A large-scale campaign involving over 40 fake Firefox extensions has been identified, designed to steal cryptocurrency wallet credentials by impersonating legitimate wallet tools like MetaMask and Coinbase. The campaign, active since at least April 2025, employs fake reviews and cloned open-source code to deceive users and quietly exfiltrate sensitive data. #MetaMask #Coinbase #FirefoxExtensions #CryptocurrencyTheft
Keypoints
- Over 40 malicious Firefox extensions have been discovered stealing cryptocurrency wallet credentials by mimicking popular wallet tools.
- Targeted wallets include Coinbase, MetaMask, Trust Wallet, Phantom, Exodus, OKX, Keplr, MyMonero, Bitget, Leap, Ethereum Wallet, and Filfox.

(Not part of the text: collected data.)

Lemma description_agree : codec_agree description_sendable (proposal_description_codec_with proposal_codec)
  (proposal_description_codec_with unchecked_codec).
Proof using Type.
  eapply agree_weaken; [|apply agree_struct, agree_pair; [same|]; apply agree_pair; [apply proposal_codec_agree|same]].
  by intros x Hx.
Qed.

Lemma cached_map_agree : codec_agree (map_Forall (fun _ => cached_sendable)) (cached_map_codec_with proposal_codec)
  (cached_map_codec_with unchecked_codec).
Proof using Type*. unfold cached_map_codec_with. apply (agree_map cached_sendable _ _ _ _ (map_iter_perm _ _ _ _) cached_agree). Qed.

Lemma own_map_agree : codec_agree (map_Forall (fun _ => description_sendable)) (own_map_codec_with proposal_codec)
  (own_map_codec_with unchecked_codec).
Proof using Type*. unfold own_map_codec_with. apply (agree_map description_sendable _ _ _ _ (map_iter_perm _ _ _ _) description_agree). Qed.

Lemma cache_agree : codec_agree cache_sendable (proposal_cache_codec_with proposal_codec) (proposal_cache_codec_with unchecked_codec).
Proof using Type*.
  eapply agree_weaken; [|apply agree_struct, agree_pair; [same|]; apply agree_pair; [same|]; apply agree_pair;
    [apply cached_map_agree|apply own_map_agree]]. by intros x Hx.
Qed.

Lemma state_agree : codec_agree (fun s => cache_sendable (st_proposals s)) (group_state_codec_with proposal_codec)
  (group_state_codec_with unchecked_codec).
Proof using Type*.
  eapply agree_weaken; [|apply agree_struct, agree_pair; [apply cache_agree|same]]. by intros x Hx.
Qed.

Lemma info_agree : codec_agree info_sendable (proposal_info_codec proposal_codec) (proposal_info_codec unchecked_codec).
Proof using Type.
  eapply agree_weaken; [|apply agree_struct, agree_pair; [apply proposal_codec_agree|same]]. by intros x Hx.
Qed.

Lemma new_epoch_agree : codec_agree epoch_sendable (new_epoch_codec_with proposal_codec) (new_epoch_codec_with unchecked_codec).
Proof using Type*.
  eapply agree_weaken; [|apply agree_struct, agree_pair; [same|]; apply agree_pair; [apply state_agree|];
    apply agree_pair; apply agree_vec, info_agree]. by intros x Hx.
Qed.

Lemma effect_agree : codec_agree effect_sendable (commit_effect_codec_with proposal_codec) (commit_effect_codec_with unchecked_codec).
Proof using Type*.
  apply agree_enum. intros t. destruct (t =? 1); [|destruct (t =? 2); [|destruct (t =? 3); [apply agree_refl|done]]].
  - eapply agree_weaken; [|apply agree_variant, new_epoch_agree]. by intros [] ? ? [= <-].
  - eapply agree_weaken; [|apply agree_variant, agree_pair; [apply new_epoch_agree|same]]. by intros [] ? ? [= <-].
Qed.

Lemma commit_description_agree : codec_agree (fun d => effect_sendable (cmd_effect d))
  (commit_description_codec_with proposal_codec) (commit_description_codec_with unchecked_codec).
Proof using Type*.
  eapply agree_weaken; [|apply agree_struct, agree_pair; [same|]; apply agree_pair; [same|]; apply agree_pair;
    [apply effect_agree|same]]. by intros x Hx.
Qed.

Lemma pending_commit_agree : codec_agree pending_sendable pending_commit_codec (pending_commit_codec_with unchecked_codec).
Proof using Type*.
  eapply agree_weaken; [|apply agree_struct, agree_pair; [apply state_agree|]; apply agree_pair; [same|];
    apply agree_pair; [same|]; apply agree_pair; [same|]; apply agree_pair; [same|]; apply agree_pair;
    [apply commit_description_agree|same]]. intros x [? ?]. simpl. tauto.
Qed.

Lemma pending_snapshot_agree : codec_agree pending_snapshot_sendable (pending_snapshot_codec_with proposal_codec)
  (pending_snapshot_codec_with unchecked_codec).
Proof using Type*.
  apply agree_enum. intros t. destruct (t =? 0); [apply agree_refl|]. destruct (t =? 1); [|destruct (t =? 2); [apply agree_refl|done]].
  eapply agree_weaken; [|apply agree_variant, agree_struct, agree_pair; [apply authenticated_content_codec_agree|same]].
  by intros [] ? ? [= <-].
Qed.

Lemma raw_state_agree :
  codec_agree (fun r => map_Forall (fun _ => cached_sendable) (rw_proposals r) /\
      map_Forall (fun _ => description_sendable) (rw_own_proposals r))
    (raw_state_codec_with proposal_codec) (raw_state_codec_with unchecked_codec).
Proof using Type*.
  eapply agree_weaken; [|apply agree_struct, agree_pair; [same|]; apply agree_pair; [apply cached_map_agree|];
    apply agree_pair; [apply own_map_agree|same]]. intros x [? ?]. simpl. tauto.
Qed.

Lemma snapshot_agree : codec_agree snapshot_sendable snapshot_codec (snapshot_codec_with unchecked_codec).
Proof using Type*.
  eapply agree_weaken; [|apply agree_struct, agree_pair; [same|]; apply agree_pair; [apply raw_state_agree|];
    do 4 (apply agree_pair; [same|]); apply agree_pair; [apply pending_snapshot_agree|same]].
  intros x (? & ? & ?). simpl. tauto.
Qed.

(** What is encoded decodes. *)
Lemma agree_roundtrip {A} (Pr wf : A -> Prop) (c c' : codec A) `{!CodecOk c' wf} x b :
  codec_agree Pr c c' -> wf x -> Pr x -> mls_encode_to_vec c x = Ok b -> mls_decode c b = Ok (x, []) /\ bytes_ok b.
Proof using Type.
  intros Ha Hx HP E. destruct (agree_good Pr wf c c' Ha) as [Hg _]. specialize (Hg x Hx HP). unfold enc_good in Hg.
  unfold mls_encode_to_vec in E. rewrite E in Hg. destruct Hg as (Hb & _ & Hd). specialize (Hd [] (Forall_nil_2 _)).
  by rewrite app_nil_r in Hd.
Qed.

Lemma pending_roundtrip p s : pending_commit_wf p -> pending_sendable p -> pending_try_from p = Ok s ->
  exists b, s = PendingBytes b /\ mls_decode pending_commit_codec b = Ok (p, []) /\ bytes_ok b.
Proof using Type*.
  unfold pending_try_from. intros Hp Hs E. apply bind_Ok in E as (b & Eb & [= <-]). apply map_err_Ok in Eb. exists b.
  split; [done|]. by apply (agree_roundtrip _ pending_commit_wf _ _ p b pending_commit_agree).
Qed.

Lemma snapshot_roundtrip s b : snapshot_wf s -> snapshot_sendable s -> mls_encode_to_vec snapshot_codec s = Ok b ->
  mls_decode snapshot_codec b = Ok (s, []).
Proof using Type*. intros ? ? E. by eapply (agree_roundtrip _ snapshot_wf _ _ s b snapshot_agree) in E as [? _]. Qed.
End agreement.

(** *** Deciding it *)

Definition cached_unreserved (m : gmap bytes CachedProposal) : bool :=
  forallb (fun kv => negb (reserved (cp_proposal kv.2))) (map_to_list m).
Definition own_unreserved (m : gmap bytes ProposalMessageDescription) : bool :=
  forallb (fun kv => negb (reserved (pd_proposal kv.2))) (map_to_list m).
Definition infos_unreserved (l : list (ProposalInfo Proposal)) : bool := forallb (fun i => negb (reserved (proposal i))) l.

Definition effect_unreserved (e : CommitEffect) : bool :=
  match e with
  | EffectNewEpoch n | EffectRemoved n _ =>
      cached_unreserved (pc_proposals (st_proposals (ne_prior_state n))) &&
      own_unreserved (pc_own_proposals (st_proposals (ne_prior_state n))) &&
      infos_unreserved (ne_applied_proposals n) && infos_unreserved (ne_unused_proposals n)
  | EffectReInit _ => true
  end.

Definition pending_unreserved (p : PendingCommit) : bool :=
  cached_unreserved (pc_proposals (st_proposals (pnd_state p))) && own_unreserved (pc_own_proposals (st_proposals (pnd_state p))) &&
  effect_unreserved (cmd_effect (pnd_output p)).

Lemma cached_decides m : map_wf bytes_ok cached_proposal_wf m -> cached_unreserved m = true ->
  map_Forall (fun _ => cached_sendable) m.
Proof.
  intros Hw Hu k v Hkv. unfold cached_unreserved in Hu. rewrite forallb_forall in Hu.
  specialize (Hu (k, v)). rewrite <- list_elem_of_In, elem_of_map_to_list in Hu. specialize (Hu Hkv).
  split; [apply (Hw _ _ Hkv)|]. by apply negb_true_iff in Hu.
Qed.

Lemma own_decides m : map_wf bytes_ok proposal_description_wf m -> own_unreserved m = true ->
  map_Forall (fun _ => description_sendable) m.
Proof.
  intros Hw Hu k v Hkv. unfold own_unreserved in Hu. rewrite forallb_forall in Hu.
  specialize (Hu (k, v)). rewrite <- list_elem_of_In, elem_of_map_to_list in Hu. specialize (Hu Hkv).
  split; [apply (Hw _ _ Hkv)|]. by apply negb_true_iff in Hu.
Qed.

Lemma infos_decide l : Forall (info_wf proposal_wf) l -> infos_unreserved l = true -> Forall info_sendable l.
Proof.
  unfold infos_unreserved. rewrite forallb_forall, !Forall_forall. intros Hw Hu i Hi. split; [by apply Hw|].
  specialize (Hu i). rewrite <- list_elem_of_In in Hu. by apply negb_true_iff, Hu.
Qed.

Lemma cache_decides c : proposal_cache_wf c -> cached_unreserved (pc_proposals c) && own_unreserved (pc_own_proposals c) = true ->
  cache_sendable c.
Proof. intros (_ & _ & Hp & Ho) [H1 H2]%andb_prop. split; [by apply cached_decides|by apply own_decides]. Qed.

Lemma pending_decides p : pending_commit_wf p -> pending_unreserved p = true -> pending_sendable p.
Proof.
  intros (Hs & _ & _ & _ & _ & (_ & He & _) & _) [H1 H2]%andb_prop. split; [apply cache_decides; [apply Hs|done]|].
  assert (forall n, new_epoch_wf n -> effect_unreserved (EffectNewEpoch n) = true -> epoch_sendable n) as Hn.
  { intros n (_ & Hst & Ha & Hu) [[H3 H4]%andb_prop H5]%andb_prop.
    split; [apply cache_decides; [apply Hst|done]|]. split; by apply infos_decide. }
  destruct (cmd_effect (pnd_output p)) as [n|n r|r]; cbn in *; [by apply Hn|apply Hn; [apply He|done]|done].
Qed.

- The campaign has been active since at least April 2025 and continues to upload new fake extensions to the Firefox Add-ons store.
- Malicious extensions exfiltrate wallet secrets and victim IP addresses to attacker-controlled servers for tracking or targeting.
- Attackers used review inflation and branding imitation, including cloning open-source legitimate code with added malicious logic, to build user trust.
- Evidence points towards a Russian-speaking threat actor, including Russian-language comments and metadata from command-and-control servers.
- Recommendations include installing extensions only from verified publishers, using allowlists, and implementing continuous monitoring of extensions.
MITRE Techniques
- [T1587.001] Develop Capabilities: Malware – The malicious extensions are created by cloning open-source wallet tools and inserting malicious logic to steal credentials (“cloned the real codebases and inserted their own malicious logic”).
- [T1071.001] Application Layer Protocol: Web Protocols – Extensions exfiltrate wallet credentials and external IP addresses to remote servers controlled by attackers (“exfiltrate them to a remote server controlled by the attacker”).
- [T1499] Data Manipulation – The campaign inflates reviews and ratings with fake 5-star reviews to deceive users and gain trust (“many of the malicious extensions had hundreds of fake 5-star reviews”).
- [T1064] Scripting – Malicious logic embedded within browser extensions executes to steal data during initialization (“During initialization, they also transmit the victim’s external IP address”).
Indicators of Compromise
- [Firefox Extension Names] Malicious extensions impersonating wallets – bitget-extension, metamask-crypto-official, okx-wallet-extension, trust-wallet-mozilla, and over 40 others.
- [Domains] Command-and-control and infrastructure domains – exodlinkbase.digital, avalancheproject.digital, allextdev.world, sui rokboys.digital.